Yes, yes, I am writing a blog post to complete a quest. The new quest system, much like the game Blur ( see this Penny Arcade comic) is a great way to fill bars. As I write this, I'm at level 8 and nearly 80% of the way to level 9. My bar is nearly full. This makes me happy. Seeing this bar nearly full makes me want to fill it more. Once it is completely full, I will reach level 9 and my bar will be saddeningly empty once more. Apparently I am not only driven to fill bars, but to raise counters as well. These two things, bars and counters, are central both to my GiantBomb questing experience and most of my gaming experience.
 
I am a huge RPG fan. I'm particularly fond of JRPGs, but grew up playing D&D-based Western RPGs like Might & Magic. The appeal of these games, to me at least, is the sense of progress they instill. When your character gains a level, it becomes stronger. You can see its statistics increase. You can teach it new skills.

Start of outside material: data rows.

Section transport.
Context {Sensor Track Rec Callback : Type}.

(** crow's parser; toJson and dump, fromJson of the two types ([None]: throws). *)
Record JsonHelpers : Type := mkJsonHelpers {
  json_load : string -> option Rec;
  sensor_toText : Sensor -> string;
  track_toText : Track -> string;
  sensor_fromJson : Rec -> option Sensor;
  track_fromJson : Rec -> option Track;
}.
Context (J : JsonHelpers).

Record TransportDds : Type := mkTransportDds {
  domainId : Z;
  ddsConfig : gmap string TopicEntry;
  sensorPub : DDSPublisher Sensor;
  trackPub : DDSPublisher Track;
  sensorSub : DDSSubscriber Sensor Callback;
  trackSub : DDSSubscriber Track Callback;
  activeTopics : gset string;
}.

(** The left side is the exception getEntry throws. *)
Definition construct (domain : Z) : string + TransportDds :=
  let config := config (defaultInitialize CycloneDDSConfig.construct) in
  match TopicConfig.getEntry SENSOR_TOPIC config, TopicConfig.getEntry TRACK_TOPIC config with
  | inr sensor, inr track =>
      inr (mkTransportDds domain config (DDSPublisher.construct domain sensor) (DDSPublisher.construct domain track)
             (DDSSubscriber.construct domain sensor) (DDSSubscriber.construct domain track) ∅)
  | inl e, _ | _, inl e => inl e
  end.

Definition name (s : TransportDds) : string := "DDS".
Definition topicNames (s : TransportDds) : list string := [SENSOR_TOPIC; TRACK_TOPIC].

Definition set_sensorSub (u : DDSSubscriber Sensor Callback) (active : gset string) (s : TransportDds) : TransportDds :=
  mkTransportDds (domainId s) (ddsConfig s) (sensorPub s) (trackPub s) u (trackSub s) active.
Definition set_trackSub (u : DDSSubscriber Track Callback) (active : gset string) (s : TransportDds) : TransportDds :=
  mkTransportDds (domainId s) (ddsConfig s) (sensorPub s) (trackPub s) (sensorSub s) u active.

(** A handler of a subscriber is the callback its closure captures. *)
Definition subscribe (topic : string) (cb : Callback) (s : TransportDds) : TransportDds :=
  if decide (topic ∈ activeTopics s) then s
  else if decide (topic = SENSOR_TOPIC) then
    set_sensorSub (start (DDSSubscriber.subscribe cb (sensorSub s))) ({[topic]} ∪ activeTopics s) s
  else if decide (topic = TRACK_TOPIC) then
    set_trackSub (start (DDSSubscriber.subscribe cb (trackSub s))) ({[topic]} ∪ activeTopics s) s
  else s.

(** [lateS], [lateT]: what take() returns if the thread calls it once more. *)
Definition unsubscribe (topic : string) (lateS : list (bool * Sensor)) (lateT : list (bool * Track))
    (s : TransportDds) : option TransportDds :=
  if decide (topic ∈ activeTopics s) then
    if decide (topic = SENSOR_TOPIC) then
      u ← stop lateS (sensorSub s); Some (set_sensorSub u (activeTopics s ∖ {[topic]}) s)
    else if decide (topic = TRACK_TOPIC) then
      u ← stop lateT (trackSub s); Some (set_trackSub u (activeTopics s ∖ {[topic]}) s)
    else Some s
  else Some s.

Definition isSubscribed (topic : string) (s : TransportDds) : bool := bool_decide (topic ∈ activeTopics s).

Definition publishFromJson (topic jsonData : string) (s : TransportDds) : option TransportDds :=
  match json_load J jsonData with
  | None => Some s
  | Some data =>
      if decide (topic = SENSOR_TOPIC) then
        m ← sensor_fromJson J data;
        Some (mkTransportDds (domainId s) (ddsConfig s) (publish m (sensorPub s)) (trackPub s) (sensorSub s)
                (trackSub s) (activeTopics s))
      else if decide (topic = TRACK_TOPIC) then
        m ← track_fromJson J data;
        Some (mkTransportDds (domainId s) (ddsConfig s) (sensorPub s) (publish m (trackPub s)) (sensorSub s)
                (trackSub s) (activeTopics s))
      else Some s
  end.

(** ~TransportDds: the loop over the active topics. *)
Fixpoint destroyLoop (topics : list string) (lateS : list (bool * Sensor)) (lateT : list (bool * Track))
    (s : TransportDds) : option TransportDds :=
  match topics with
  | [] => Some s
  | t :: topics =>
      s ← (if decide (t = SENSOR_TOPIC) then u ← stop lateS (sensorSub s); Some (set_sensorSub u (activeTopics s) s)
           else if decide (t = TRACK_TOPIC) then u ← stop lateT (trackSub s); Some (set_trackSub u (activeTopics s) s)
           else Some s);
      destroyLoop topics lateS lateT s
  end.

Definition destroy (lateS : list (bool * Sensor)) (lateT : list (bool * Track)) (s : TransportDds)
    : option TransportDds := destroyLoop (elements (activeTopics s)) lateS lateT s.

(** The calls of callbacks made by the two threads: callback, topic, JSON text. *)
Definition sensorCalls (s : TransportDds) : list (Callback * string * string) :=
  (λ c, (c.1, SENSOR_TOPIC, sensor_toText J c.2)) <$> handled (sensorSub s).
Definition trackCalls (s : TransportDds) : list (Callback * string * string) :=
  (λ c, (c.1, TRACK_TOPIC, track_toText J c.2)) <$> handled (trackSub s).

(** * The system *)

Inductive Action : Type :=
  | Subscribe (topic : string) (cb : Callback)
  | Unsubscribe (topic : string) (lateS : list (bool * Sensor)) (lateT : list (bool * Track))
  | Publish (topic json : string)
  | SensorPoll (samples : list (bool * Sensor))
  | TrackPoll (samples : list (bool * Track)).

Definition exec (a : Action) (s : TransportDds) : option TransportDds :=
  match a with
  | Subscribe t cb => Some (subscribe t cb s)
  | Unsubscribe t lateS lateT => unsubscribe t lateS lateT s
  | Publish t j => publishFromJson t j s
  | SensorPoll l => u ← pollStep l (sensorSub s); Some (set_sensorSub u (activeTopics s) s)
  | TrackPoll l => u ← pollStep l (trackSub s); Some (set_trackSub u (activeTopics s) s)
  end.

(** * Invariant *)

(** A subscriber as the transport leaves it between its operations. *)
Record sub_ok {T} (active : Prop) (u : DDSSubscriber T Callback) : Prop := {
  sub_invariant : invariant u;
  sub_idle : main u = MIdle;
  sub_running : running u = true <-> active;
}.

Record ok (s : TransportDds) : Prop := {
  ok_sensor : sub_ok (SENSOR_TOPIC ∈ activeTopics s) (sensorSub s);
  ok_track : sub_ok (TRACK_TOPIC ∈ activeTopics s) (trackSub s);
  ok_active : ∀ t, t ∈ activeTopics s -> t ∈ topicNames s;
}.

Lemma sub_ok_iff {T} (P Q : Prop) (u : DDSSubscriber T Callback) : (P <-> Q) -> sub_ok P u -> sub_ok Q u.
Proof. intros H []. split; [done|done|tauto]. Qed.

(** A subscriber that is not running has no thread: no race, nothing overwritten. *)
Lemma sub_ok_subscribe {T} (P Q : Prop) cb (u : DDSSubscriber T Callback) :
  sub_ok P u -> ~ P -> Q -> sub_ok Q (start (DDSSubscriber.subscribe cb u)) /\
  handler (start (DDSSubscriber.subscribe cb u)) = Some cb.
Proof.
  intros [Hi Hm Hr] HP HQ.
  assert (running u = false) as Er by (destruct (running u); [by destruct HP; apply Hr|done]).
  assert (pollThread u = None) as Et.
  { destruct (pollThread u) eqn:E; [|done]. destruct (inv_thread u Hi) as [_ H]; rewrite ?Hm; [done..|].
    rewrite E, Er in H. by specialize (H ltac:(done)). }
  set (u1 := DDSSubscriber.subscribe cb u).
  assert (main u1 = MIdle) as Hm1 by (unfold u1, DDSSubscriber.subscribe; by rewrite Et).
  assert (invariant u1) as Hi1.
  { apply (dds_invariant_exec (DDSSubscriber.Subscribe cb) u u1 Hi). cbn. by rewrite Hm. }
  assert (invariant (start u1)) as Hi2.
  { apply (dds_invariant_exec DDSSubscriber.Start u1 (start u1) Hi1). cbn. by rewrite Hm1. }
  unfold start, u1, DDSSubscriber.subscribe in *. rewrite Et in *. cbn in *. rewrite Er in *. split; [split; [exact Hi2|exact Hm|done]|done].
Qed.

Lemma sub_ok_stop {T} P (l : list (bool * T)) (u : DDSSubscriber T Callback) :
  sub_ok P u -> ∃ u', stop l u = Some u' /\ sub_ok False u' /\ handled u' = taken u' /\ taken u `prefix_of` taken u'.
Proof.
  intros [Hi Hm Hr]. destruct (stop_spec l u Hi Hm) as (u' & _ & E & _ & (Hi' & Hm' & Hr' & _ & Hh & Ht) & _).
  exists u'. split; [done|]. split; [|done]. split; [done|done|]. by rewrite Hr'.
Qed.

Lemma sub_ok_poll {T} P l (u u' : DDSSubscriber T Callback) : sub_ok P u -> pollStep l u = Some u' -> sub_ok P u'.
Proof.
  intros [Hi Hm Hr] E. assert (main u' = main u /\ running u' = running u) as [Em Er].
  { unfold pollStep in E. apply bind_Some in E as (p & _ & E). destruct p as [| |[|[v x] rest]| |]; try done;
      repeat case_match; by simplify_eq. }
  split; [by eapply dds_invariant_pollStep|congruence|by rewrite Er].
Qed.

Lemma transport_ok_construct d s : construct d = inr s -> ok s.
Proof.
  unfold construct. vm_compute (TopicConfig.getEntry _ _). intros [= <-].
  split; cbn; [split; [apply dds_invariant_construct|done|]; split; [done|set_solver]..|set_solver].
Qed.

Lemma topics_differ : SENSOR_TOPIC <> TRACK_TOPIC.
Proof. done. Qed.

Lemma ok_subscribe topic cb s : ok s -> ok (subscribe topic cb s).
Proof.
  intros [Hs Ht Ha]. unfold subscribe. case_decide; [done|]. pose proof topics_differ.
  case_decide; [|case_decide; [|done]]; subst; (split; cbn).
  - apply (sub_ok_subscribe (SENSOR_TOPIC ∈ activeTopics s)); [done|done|set_solver].
  - eapply sub_ok_iff; [|exact Ht]. set_solver.
  - set_solver.
  - eapply sub_ok_iff; [|exact Hs]. set_solver.
  - apply (sub_ok_subscribe (TRACK_TOPIC ∈ activeTopics s)); [done|done|set_solver].
  - set_solver.
Qed.

(** unsubscribe returns; what the thread had in hand has been handed over. *)
Lemma unsubscribe_outcome topic lateS lateT s :
  ok s -> ∃ s', unsubscribe topic lateS lateT s = Some s' /\ ok s' /\ activeTopics s' = activeTopics s ∖ {[topic]} /\
    (topic = SENSOR_TOPIC -> topic ∈ activeTopics s -> handled (sensorSub s') = taken (sensorSub s')) /\
    (topic = TRACK_TOPIC -> topic ∈ activeTopics s -> handled (trackSub s') = taken (trackSub s')).
Proof.
  intros Hok. pose proof Hok as [Hs Ht Ha]. pose proof topics_differ. unfold unsubscribe. case_decide as Hin.
  2: { exists s. split; [done|]. split; [done|]. split; [set_solver|done]. }
  case_decide; [|case_decide; [|]]; subst.
  - destruct (sub_ok_stop _ lateS _ Hs) as (u & -> & Hu & Hh & _). eexists. split; [reflexivity|]. split.
    + split; cbn; [eapply sub_ok_iff; [|exact Hu]; set_solver|eapply sub_ok_iff; [|exact Ht]; set_solver|set_solver].
    + split; [done|]. by split.
  - destruct (sub_ok_stop _ lateT _ Ht) as (u & -> & Hu & Hh & _). eexists. split; [reflexivity|]. split.
    + split; cbn; [eapply sub_ok_iff; [|exact Hs]; set_solver|eapply sub_ok_iff; [|exact Hu]; set_solver|set_solver].
    + split; [done|]. by split.
  - specialize (Ha _ Hin). set_solver.
Qed.

Lemma ok_publish topic json s s' :
  ok s -> publishFromJson topic json s = Some s' -> ok s' /\ activeTopics s' = activeTopics s.
Proof.
  intros Hok. unfold publishFromJson. destruct (json_load J json); [|by intros [= <-]].
  destruct Hok as [Hs Ht Ha].
  case_decide; [|case_decide; [|by intros [= <-]]]; intros (m & _ & [= <-])%bind_Some; by split; [split|].
Qed.

Lemma ok_exec a s s' : ok s -> exec a s = Some s' -> ok s'.
Proof.
  intros Hok. destruct a; cbn [exec].
  - intros [= <-]. by apply ok_subscribe.
  - intros E. destruct (unsubscribe_outcome topic lateS lateT s Hok) as (s'' & E' & H & _). congruence.
  - intros E. by apply (ok_publish topic json s).
  - intros (u & E & [= <-])%bind_Some. destruct Hok. split; cbn; [by eapply sub_ok_poll|done|done].
  - intros (u & E & [= <-])%bind_Some. destruct Hok. split; cbn; [done|by eapply sub_ok_poll|done].
Qed.
End transport.
Arguments TransportDds : clear implicits.
Arguments JsonHelpers : clear implicits.
Arguments Action : clear implicits.

(** * The interface *)

Section instance.
Context {Sensor Track Rec Callback : Type} (J : JsonHelpers Sensor Track Rec).
Context (lateS : list (bool * Sensor)) (lateT : list (bool * Track)).

#[export] Instance dds_transport : ITransport (TransportDds Sensor Track Callback) Callback := {
  ITransport.name := name;
  ITransport.topicNames := topicNames;
  ITransport.subscribe t cb s := Some (subscribe t cb s);
  ITransport.unsubscribe t s := unsubscribe t lateS lateT s;
  ITransport.isSubscribed := isSubscribed;
  ITransport.publishFromJson := publishFromJson J;
}.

Your character now is harder, better, stronger and faster than your character five minutes ago. In other genres your progress is traditionally measured by your progress through the game's story and/or geography, or by your increasing skill as a player. There is no easy way to tell that you are making progress. This hasn't gone unnoticed by game developers, who have begun including 'RPG elements' in their non-RPG games. By 'RPG elements' they obviously mean bars and counters.
 
The trend of RPGifying games is all about making people feel like they're accomplishing something. I've spent more time than I'd care to admit playing FIFA Street 2 and only because this mediocre game has so many bars to fill. My favorite GTA game so far is GTA: San Andreas. While I prefer the characters and style of GTA: Vice City, San Andreas simply has more bars to fill (and slightly improved controls, but it's mainly about the filing of the bars). Social networking sites have bars to indicate how good you are at using their website and counters to indicate how good you are at life. Even GiantBomb has bars, to trick me into being more active on this here website. Touché GiantBomb.
 
So here I sit, facing a world full of bars, with a compulsive need to fill them all. Level 9, here I come!